Türksat 2A
- Mission type: Communication
- Operator: Türksat Eurasiasat SAM
- COSPAR ID: 2001-002A
- SATCAT no.: 26666
- Mission duration: 15 years

Spacecraft properties
- Bus: Spacebus 3000B3
- Manufacturer: Thales Alenia Space
- Launch mass: 3,530 kilograms (7,780 lb)
- Power: 9,200 watts

Start of mission
- Launch date: January 10, 2001, 21:39 UTC
- Rocket: Ariane 44P H10-3
- Launch site: Kourou ELA-2
- Contractor: Arianespace

End of mission
- Deactivated: September 27, 2016

Orbital parameters
- Reference system: Geocentric
- Regime: Geostationary
- Longitude: 42°E

Transponders
- Band: 34 K_{u} band
- Bandwidth: fixed beam: 22×33 MHz + 10×36 megahertz Steerable beam: 2
- EIRP: 50 dBW

= Türksat 2A =

Decommissioned Turkish communications satellite

Türksat 2A, a.k.a. Eurasiasat 1, was a Turkish communications satellite as part of a project to form an instant network with two geosynchronous satellites that are supervised by the companies Türksat A.Ş. in Turkey and Eurasiasat SAM in Monaco.

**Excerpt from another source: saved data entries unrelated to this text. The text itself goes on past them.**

(* ===== verification/DnsFallback.v ===== *)
(** * DNS fallback resolvers (internal/dnsfallback/dnsfallback.go)

    TXT lookups ask the local resolver first and then the external resolvers
    of DNS_FALLBACK_RESOLVERS in order. The package state (the mutex-guarded
    variables [resolvers] and [timeout]) is the record [fallback]. A resolver
    is its address together with the answers it gives, a parameter of the
    model; [expired i] says whether the context has ended when the loop
    reaches the i-th external resolver. *)

From S2P Require Import Prelude GoStrings GoTime GoNet.

Local Open Scope string_scope.
Local Open Scope list_scope.
Local Open Scope Z_scope.

Definition DefaultResolvers : string := "1.1.1.1,8.8.8.8,9.9.9.9".
Definition Off : string := "none".
Definition DefaultTimeout : Z := 2 * second.
Definition MinTimeout : Z := second / 2.
Definition MaxTimeout : Z := 10 * second.
Definition MaxResolvers : nat := 5.

(** Why a resolver list is refused. *)
Inductive resolver_error :=
| NotAnIP (s : string)
| BadPort (s port : string)
| TooManyResolvers (n : nat).

Definition normalizeAddr (s : string) : outcome resolver_error string :=
  let '(host, port) :=
    match SplitHostPort s with
    | Some (h, p) => (h, p)
    | None => (Trim s "[]", "53")
    end in
  if isNil (ParseIP host) then Err (NotAnIP s)
  else match Atoi port with
       | Some n => if (n <? 1) || (65535 <? n) then Err (BadPort s port)
                   else Ok (JoinHostPort host port)
       | None => Err (BadPort s port)
       end.

Fixpoint parse_parts (parts : list string) : outcome resolver_error (list string) :=
  match parts with
  | [] => Ok []
  | part :: rest =>
      let part := TrimSpace part in
      if isEmpty part then parse_parts rest
      else let! addr := normalizeAddr part in
           let! out := parse_parts rest in
           Ok (addr :: out)
  end.

Definition ParseResolvers (value : string) : outcome resolver_error (list string) :=
  let value := TrimSpace value in
  if isEmpty value || EqualFold value Off then Ok []
  else let! out := parse_parts (Split value ",") in
       if (MaxResolvers <? List.length out)%nat then Err (TooManyResolvers (List.length out))
       else Ok out.

(** ** Package state *)

Record resolver := mkResolver {
  r_addr : string;
  r_query : string -> dns_answer string
}.

Record fallback := mkFallback {
  fb_resolvers : list resolver;
  fb_timeout : Z
}.

Definition initial_fallback : fallback := mkFallback [] DefaultTimeout.

(** [Configure]; [net addr] is the resolver that dials [addr]. *)
Definition Configure (net : string -> string -> dns_answer string)
    (addrs : list string) (perResolverTimeout : Z) (st : fallback) : fallback :=
  {| fb_resolvers := (fun a => mkResolver a (net a)) <$> addrs;
     fb_timeout := if 0 <? perResolverTimeout then perResolverTimeout else fb_timeout st |}.

Definition Resolvers (st : fallback) : list string := r_addr <$> fb_resolvers st.

Definition Hosts (st : fallback) : list string :=
  (fun a => match SplitHostPort a with Some (h, _) => h | None => a end) <$> Resolvers st.

(** ** Lookup *)

Definition answered {A} (a : dns_answer A) : bool :=
  match a with Ok (_ :: _) => true | _ => false end.

(** The loop over the external resolvers: the first non-empty answer. *)
Fixpoint ask (l : list resolver) (expired : nat -> bool) (i : nat) (name : string)
  : option (list string * string) :=
  match l with
  | [] => None
  | r :: l' =>
      if expired i then None
      else match r_query r name with
           | Ok (x :: xs) => Some (x :: xs, r_addr r)
           | _ => ask l' expired (S i) name
           end
  end.

(** [LookupTXTSource]: records or error, with the address that answered (empty
    for the local resolver). *)
Definition LookupTXTSource (localLookup : string -> dns_answer string) (st : fallback)
    (expired : nat -> bool) (name : string) : dns_answer string * string :=
  let local := localLookup name in
  if answered local then (local, "")
  else match ask (fb_resolvers st) expired 0 name with
       | Some (recs, addr) => (Ok recs, addr)
       | None => (local, "")
       end.

Definition LookupTXT (localLookup : string -> dns_answer string) (st : fallback)
    (expired : nat -> bool) (name : string) : dns_answer string :=
  fst (LookupTXTSource localLookup st expired name).

(** ** Theorems *)

(** The external resolver that decides: position [j], answering first. *)
Definition first_answer (l : list resolver) (expired : nat -> bool) (i : nat) (name : string)
    (recs : list string) (addr : string) : Prop :=
  exists j r, l !! j = Some r /\ r_addr r = addr /\ r_query r name = Ok recs /\ recs <> []
    /\ (forall k, (k <= j)%nat -> expired (i + k)%nat = false)
    /\ (forall k r', (k < j)%nat -> l !! k = Some r' -> answered (r_query r' name) = false).

Lemma ask_some l expired i name recs addr :
  ask l expired i name = Some (recs, addr) -> first_answer l expired i name recs addr.
Proof.
  revert i. induction l as [|r l IH]; intros i; simpl; [done|].
  case_if; [done|].
  assert (Hrec : answered (r_query r name) = false -> ask l expired (S i) name = Some (recs, addr) ->
    first_answer (r :: l) expired i name recs addr).
  { intros Hr (j & r' & ? & ? & ? & ? & He & Hf)%IH. exists (S j), r'. split_and!; try done.
    - intros [|k] Hk; [by rewrite Nat.add_0_r|]. rewrite <- Nat.add_succ_comm. apply He. lia.
    - intros [|k] r'' Hk; simpl; [by intros [= <-]|]. apply Hf. lia. }
  destruct (r_query r name) as [[|x xs]|e] eqn:Hq; [by apply Hrec| |by apply Hrec].
  intros [= <- <-]. exists 0%nat, r. split_and!; try done.
  - intros k Hk. replace k with 0%nat by lia. by rewrite Nat.add_0_r.
  - intros; lia.
Qed.

Lemma ask_none l expired i name :
  ask l expired i name = None ->
  exists j, (j <= List.length l)%nat
    /\ (forall k r, (k < j)%nat -> l !! k = Some r -> answered (r_query r name) = false)
    /\ (j = List.length l \/ expired (i + j)%nat = true).
Proof.
  revert i. induction l as [|r l IH]; intros i; simpl.
  { intros _. exists 0%nat. split_and!; [done|intros; lia|by left]. }
  case_if.
  { intros _. exists 0%nat. split_and!; [lia|intros; lia|right; by rewrite Nat.add_0_r]. }
  intros H. assert (Hq : answered (r_query r name) = false /\ ask l expired (S i) name = None).
  { destruct (r_query r name) as [[|]|]; done. }
  destruct Hq as [Hq (j & Hj & Hf & He)%IH]. exists (S j). split_and!.
  - lia.
  - intros [|k] r' Hk; simpl; [by intros [= <-]|]. apply Hf. lia.
  - destruct He as [->|He]; [by left|right]. by rewrite <- Nat.add_succ_comm.
Qed.

(** A TXT lookup returns the local answer whenever the local resolver has
    records, and then names no external source; otherwise it returns the
    records of the first external resolver, in configured order, that has any
    and is reached before the deadline; and when none does, it reports the
    local result itself, so an external resolver can add records but never
    replaces a local answer or turns it into an error. *)
Theorem LookupTXTSource_spec localLookup st expired name :
  let local := localLookup name in
  match LookupTXTSource localLookup st expired name with
  | (ans, src) =>
      (answered local = true /\ ans = local /\ src = "")
      \/ (answered local = false /\ exists recs, ans = Ok recs
          /\ first_answer (fb_resolvers st) expired 0 name recs src)
      \/ (answered local = false /\ ans = local /\ src = ""
          /\ exists j, (j <= List.length (fb_resolvers st))%nat
             /\ (forall k r, (k < j)%nat -> fb_resolvers st !! k = Some r -> answered (r_query r name) = false)
             /\ (j = List.length (fb_resolvers st) \/ expired j = true))
  end.
Proof.
  simpl. unfold LookupTXTSource. destruct (answered (localLookup name)) eqn:Hl; [auto|].
  destruct (ask _ _ _ _) as [[recs addr]|] eqn:Ha.
  - apply ask_some in Ha. right; left. eauto.
  - apply ask_none in Ha. right; right. auto.
Qed.

(** What a configured resolver address looks like. *)
Definition good_addr (a : string) : Prop :=
  exists host port n, a = JoinHostPort host port /\ ParseIP host <> [] /\ Atoi port = Some n /\ 1 <= n <= 65535.

Lemma normalizeAddr_good s a : normalizeAddr s = Ok a -> good_addr a.
Proof.
  unfold normalizeAddr.
  assert (exists host port, match SplitHostPort s with Some (h, p) => (h, p)
                            | None => (Trim s "[]", "53") end = (host, port)) as (host & port & ->)
    by (destruct (SplitHostPort s) as [[]|]; eauto).
  destruct (ParseIP host) eqn:Hip; simpl; [done|].
  destruct (Atoi port) as [n|] eqn:Hn; [|done]. case_if; [done|]. intros [= <-].
  apply orb_false_iff in Hif as [? ?]. bool_to_prop.
  exists host, port, n. rewrite Hip. split_and!; (done || lia).
Qed.

Lemma parse_parts_good parts out : parse_parts parts = Ok out -> Forall good_addr out.
Proof.
  revert out. induction parts as [|p parts IH]; intros out; simpl; [by intros [= <-]|].
  case_if; [apply IH|].
  rewrite obind_ok. intros (a & Ha & H). apply obind_ok in H as (o & Ho & [= <-]).
  constructor; [by eapply normalizeAddr_good|eauto].
Qed.

Lemma ParseResolvers_ok value l :
  ParseResolvers value = Ok l -> (List.length l <= MaxResolvers)%nat /\ Forall good_addr l.
Proof.
  unfold ParseResolvers. case_if; [intros [= <-]; split; [unfold MaxResolvers; simpl; lia|done]|].
  rewrite obind_ok. intros (out & Hout & H). case_if_in H; [done|]. injection H as <-. bool_to_prop.
  split; [lia|]. by eapply parse_parts_good.
Qed.

(** An accepted DNS_FALLBACK_RESOLVERS value gives at most five addresses,
    each an IP literal joined with a port between 1 and 65535; host names are
    never accepted. *)
Theorem ParseResolvers_sound value l :
  ParseResolvers value = Ok l -> (List.length l <= MaxResolvers)%nat /\ Forall good_addr l.
Proof. apply ParseResolvers_ok. Qed.

Lemma ParseResolvers_sound_witness :
  (List.length ["1.1.1.1:53"; "[2620:fe::fe]:5353"] <= MaxResolvers)%nat
  /\ Forall good_addr ["1.1.1.1:53"; "[2620:fe::fe]:5353"].
Proof. apply (ParseResolvers_sound " 1.1.1.1, [2620:fe::fe]:5353,"). vm_compute. reflexivity. Defined.

Example default_resolvers_accepted :
  ParseResolvers DefaultResolvers = Ok ["1.1.1.1:53"; "8.8.8.8:53"; "9.9.9.9:53"].
Proof. vm_compute. reflexivity. Qed.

Türksat 2A was launched by Arianespace atop an Ariane-44P H10-3 launch vehicle on January 10, 2001, at 21:39 UTC from ELA-2 at the Guiana Space Centre in Kourou, French Guiana. The spacecraft was successfully placed into geostationary transfer orbit and then shifted to 42°E position, co-locating with Türksat 1C, which was launched in 1996. Its broadcast traffic entered service on February 1, 2001.

Turksat 2A was designed for covering Europe, Turkey on west spot and Turkey and Central Asia including Middle East and Russia on east spot so as to serve simultaneously within that region, and to provide direct connection between Europe and Central Asia. It is based on the Alcatel Spacebus 3000B3 series having an on-orbit mass of 3530 kg with 9,200 W power. The communications payload consists of 36 K_{u} band transponders consisting of 22 pieces of 33 MHz fixed beam transponders and 10 transponders of 36 MHz bandwidth with two additional steerable beams.